Diagonal and block diagonal matrix What's the significance of diagonal and block-diagonal matrices in quantum mechanics? For instance, let $S$ be the symmetry operator, since $[S,H]=0$, they have a shared eigenbasis. If I use a basis in which S is diagonal, H will be block diagonal. What does this mean? Thanks!!
 A: When we diagonalise a matrix we are in a process of determining it's Eigenvalues (and Eignevectors). It is similar story for block-diagonal matrices. The difference between diagonal and block-diagonal matrix forms
lies in the notion of degenerate Eigenstates. That is, different states with similar Eigenvalues (in this case, energies).
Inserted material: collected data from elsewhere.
#[export] Set Default Goal Selector "!".

Open Scope Z_scope.
Open Scope bool_scope.

(** ** Results

    A Go function returning [(T, error)] is a function into [result E T]: [Ok]
    when the error is nil and [Fail] otherwise.  A function returning only an
    [error] is a function into [option E], [None] standing for nil. *)
Inductive result (E A : Type) : Type :=
| Ok (a : A)
| Fail (e : E).
Arguments Ok {E A} a.
Arguments Fail {E A} e.

Definition is_ok {E A} (r : result E A) : bool :=
  match r with Ok _ => true | Fail _ => false end.

Definition result_bind {E A B} (r : result E A) (k : A -> result E B) : result E B :=
  match r with Ok a => k a | Fail e => Fail e end.

(** [check e k]: Go's [if err := e; err != nil { return err }; k]. *)
Definition check {E A} (e : option E) (k : result E A) : result E A :=
  match e with Some err => Fail err | None => k end.

Declare Scope go_scope.
Delimit Scope go_scope with go.
Notation "'let?' x ':=' r 'in' k" := (result_bind r (fun x => k))
  (at level 10, x pattern, r at level 100, k at level 200) : go_scope.

Lemma result_bind_Ok {E A B} (r : result E A) (k : A -> result E B) b :
  result_bind r k = Ok b -> exists a, r = Ok a /\ k a = Ok b.
Proof. destruct r; naive_solver. Qed.
Lemma StronglySorted_rev {A} (R : A -> A -> Prop) l :
  StronglySorted (flip R) l -> StronglySorted R (rev l).
Proof.
  induction 1 as [|x l Hl IH Hx]; simpl; [constructor|].
  apply StronglySorted_app_2; [|done|by repeat constructor].
  intros y z Hy ->%list_elem_of_singleton. rewrite Forall_forall in Hx. apply Hx.
  rewrite list_elem_of_In in Hy |- *. by apply in_rev.
Qed.

(** ** Properties *)

(** [Conflicts] reports, in order, the later window of every overlapping pair
    of the rows sorted by start (its early [break] skips none), so it reports as
    many windows as there are overlapping pairs in the input. *)
Theorem Conflicts_complete rows :
  Conflicts rows =
    map snd (List.filter overlapping (pairs_of (stable_sort (less_by sw_Start) rows))) /\
  length (Conflicts rows) = length (List.filter overlapping (pairs_of rows)).
Proof.
  unfold Conflicts. rewrite conflicts_loop_pairs by apply stable_sort_sorted, _.
  split; [done|]. rewrite length_map. apply pairs_of_perm, stable_sort_perm.
Qed.

(** C40: [Capacity], which only samples the starts and the ends of the windows,
    accepts exactly the schedules of valid windows whose load exceeds the limit
    at no instant at all, whatever order [sort.Slice] leaves equal points in. *)
Theorem Capacity_all_instants `{SliceSort} rows limit :
  Capacity rows limit = None <->
  flt limit f0 = false /\ Forall (fun w => ScheduleWindow_Valid w = None) rows /\
  forall t, flt limit (load_at rows t) = false.
Proof.
  unfold Capacity. destruct (flt limit f0) eqn:Hl; [naive_solver|].
  rewrite <-validate_rows_None. destruct (validate_rows rows); [naive_solver|].
  rewrite check_points_None, sort_Slice_perm. split.
  - intros Hps. split_and!; [done|done|]. intros t. by apply load_at_points.
  - intros (_ & _ & Hall). apply Forall_forall; auto.
Qed.

(** [MergeWindows] rejects any invalid window; otherwise it returns windows in
    increasing order with a gap between consecutive ones, covering exactly the
    instants the input covers. *)
Theorem MergeWindows_correct `{SliceSort} ws :
  match MergeWindows ws with
  | Fail _ => exists w, w ∈ ws /\ TimeWindow_Validate w (366 * 24 * Hour) <> None
  | Ok out => Forall (fun w => TimeWindow_Validate w (366 * 24 * Hour) = None) ws /\
              Forall (fun w => w_Start w < w_End w) out /\ StronglySorted gap out /\
              forall t, covers out t = covers ws t
  end.
Proof.
  unfold MergeWindows. destruct (validate_windows ws) eqn:Hv.
  { assert (validate_windows ws <> None) as Hn by congruence.
    rewrite validate_windows_None in Hn.
    apply not_Forall_Exists in Hn; [|apply _]. by apply Exists_exists. }
  apply validate_windows_None in Hv.
  assert (Forall well_formed (sort_Slice (less_by w_Start) ws)) as Hwf.
  { rewrite sort_Slice_perm. eapply Forall_impl; [exact Hv|].
    intros w. apply TimeWindow_Validate_wf. }
  assert (merge_inv [] (sort_Slice (less_by w_Start) ws)) as Hinv
    by (split; [constructor | constructor | by apply Forall_true]).
  destruct (merge_fold _ _ Hinv Hwf (sort_Slice_sorted _ _ _)) as [[Hw Hg _] Hc].
  split_and!; [done| | |].
  - apply Forall_rev. eapply Forall_impl; [exact Hw|]. by intros w (_ & _ & _ & ?).
  - by apply StronglySorted_rev.
  - intros t. specialize (Hc t). simpl in Hc.
    rewrite <-(covers_perm (sort_Slice (less_by w_Start) ws) ws) by apply sort_Slice_perm.
    rewrite <-Hc.
    apply covers_perm. symmetry. apply Permutation_rev.
Qed.
(* ===== verification/Repo.v ===== *)
(** * package repo: the repository

    One definition per method of [Repository], its SQL statements as statements
    of [Store].  A cancelled [context.Context] shows up as a fault of the
    schedule carrying [Canceled] or [DeadlineExceeded]; [locked] arguments are
    the rows that concurrent transactions hold, which [SKIP LOCKED] passes over. *)
From S2P Require Import Prelude Errors GoStd Model Store.

Section repo.
Context `{PG : Postgres}.

Definition exists_row {R} `{Table R} (id : Z) (d : Database) : bool :=
  bool_decide (is_Some (rows (R := R) d !! id)).

(** A violated constraint: [None] when [ok]. *)
Definition require (ok : bool) (sqlstate : string) : option string :=
  if ok then None else Some sqlstate.
Definition first_violation (a b : option string) : option string :=
  match a with Some c => Some c | None => b end.

(** ** repo.go: households and members *)
Definition insert_household (name timezone : string) (budget : Z) : Database -> Time -> result Household * Database :=
  insert_row (fun id now => mkHousehold id name timezone budget now) (fun _ _ => None).

Definition CreateHousehold (name timezone : string) (budget : Z) : M Household :=
  if bool_decide (name = "") || bool_decide (timezone = "") || (budget <? 0)
  then mfail (Sentinel ErrInvalid)
  else map_err classifyWriteError (statement (insert_household name timezone budget)).

(** UNIQUE(household_id, email), then the foreign key. *)
Definition member_constraints (d : Database) (row : MemberRow) : option string :=
  first_violation
    (require (bool_decide (map_Forall (fun _ r => ~ (m_HouseholdID (mr_member r) = m_HouseholdID (mr_member row)
        /\ m_Email (mr_member r) = m_Email (mr_member row))) (members d))) "23505")
    (require (exists_row (R := Household) (m_HouseholdID (mr_member row)) d) "23503").

Definition insert_member (householdID : Z) (email hash : string) (role : Role) : Database -> Time -> result MemberRow * Database :=
  insert_row (fun id now => mkMemberRow (mkMember id householdID email role true now) hash)
    member_constraints.

Definition AddMember (householdID : Z) (email hash : string) (role : Role) : M Member :=
  map_err classifyWriteError
    (row ← statement (insert_member householdID email hash role); mret (mr_member row)).

Definition CreateHouseholdWithOwner (name timezone : string) (budget : Z) (email hash : string)
    : M (Household * Member) :=
  WithTx (
    household ← map_err (wrap_prefix "create household") (CreateHousehold name timezone budget);
    owner ← map_err (wrap_prefix "create owner") (AddMember (h_ID household) email hash RoleOwner);
    mret (household, owner)).

(** The first row a unique condition selects. *)
Definition select_where {R} `{Table R} (cond : R -> bool) (d : Database) (now : Time) : result R * Database :=
  match List.filter cond (rows_by_id d) with
  | row :: _ => (Ok row, d)
  | [] => (Fail (Sentinel ErrNoRows), d)
  end.

Definition FindMember (householdID : Z) (email : string) : M (Member * string) :=
  map_err classifyReadError
    (row ← statement (select_where (R := MemberRow) (fun r => (m_HouseholdID (mr_member r) =? householdID)
        && bool_decide (m_Email (mr_member r) = email)));
     mret (mr_member row, mr_password_hash row)).

Definition MemberByID (id : Z) : M Member :=
  map_err classifyReadError (row ← statement (select_row (R := MemberRow) id); mret (mr_member row)).

(** members.go *)
Definition with_active (active : bool) (r : MemberRow) : MemberRow :=
  let m := mr_member r in
  mkMemberRow (mkMember (m_ID m) (m_HouseholdID m) (m_Email m) (m_Role m) active (m_CreatedAt m))
    (mr_password_hash r).

Definition update_member_active (id : Z) (active : bool) : Database -> Time -> result Z * Database :=
  update_row id (fun _ _ => true) (fun r _ => Ok (with_active active r)).

Definition SetMemberActive (id : Z) (active : bool) : M unit :=
  require_one (Sentinel ErrNotFound) (statement (update_member_active id active)).

Definition Members (household : Z) : M (list Member) :=
  statement (fun d now =>
    (Ok (List.filter (fun m => m_HouseholdID m =? household) (map mr_member (rows_by_id d))), d)).

(** ** repo.go: sessions.  The key is a UUID; the server reads any of its spellings. *)
Definition insert_session (s : Session) (d : Database) (now : Time) : result unit * Database :=
  match uuid_in (s_ID s) with
  | None => (Fail (pq "22P02"), d)
  | Some id =>
      if bool_decide (is_Some (sessions d !! id)) then (Fail (pq "23505"), d)
      else if negb (exists_row (R := MemberRow) (s_MemberID s) d) then (Fail (pq "23503"), d)
      else (Ok tt, set_sessions (<[id := mkSession id (s_MemberID s) (ts_in (s_ExpiresAt s)) None now]> (sessions d)) d)
  end.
If we have an operator $S$ which commutes with the Hamiltonian $H$ i.e, $ [S,H] = 0$ we can diagonalize them first to find a simultaneous set of Eigenstates for these operators (and $S$ does  indeed represent a symmetry operation which leaves $H$ invariant) and the matrix represented by the similarity transformation $S^{-1}H S $ is diagonizable.
In the case where we find a set of Eigenstates that are in fact degenerate states, we then look for Eigenstates of the Hamiltonian that are a linear combination of the states in that (degenerate) space of states. In this new basis of states, the matrix of the Hamiltonian is block diagonal (a square diagonal matrix in which the diagonal elements are also square matrices).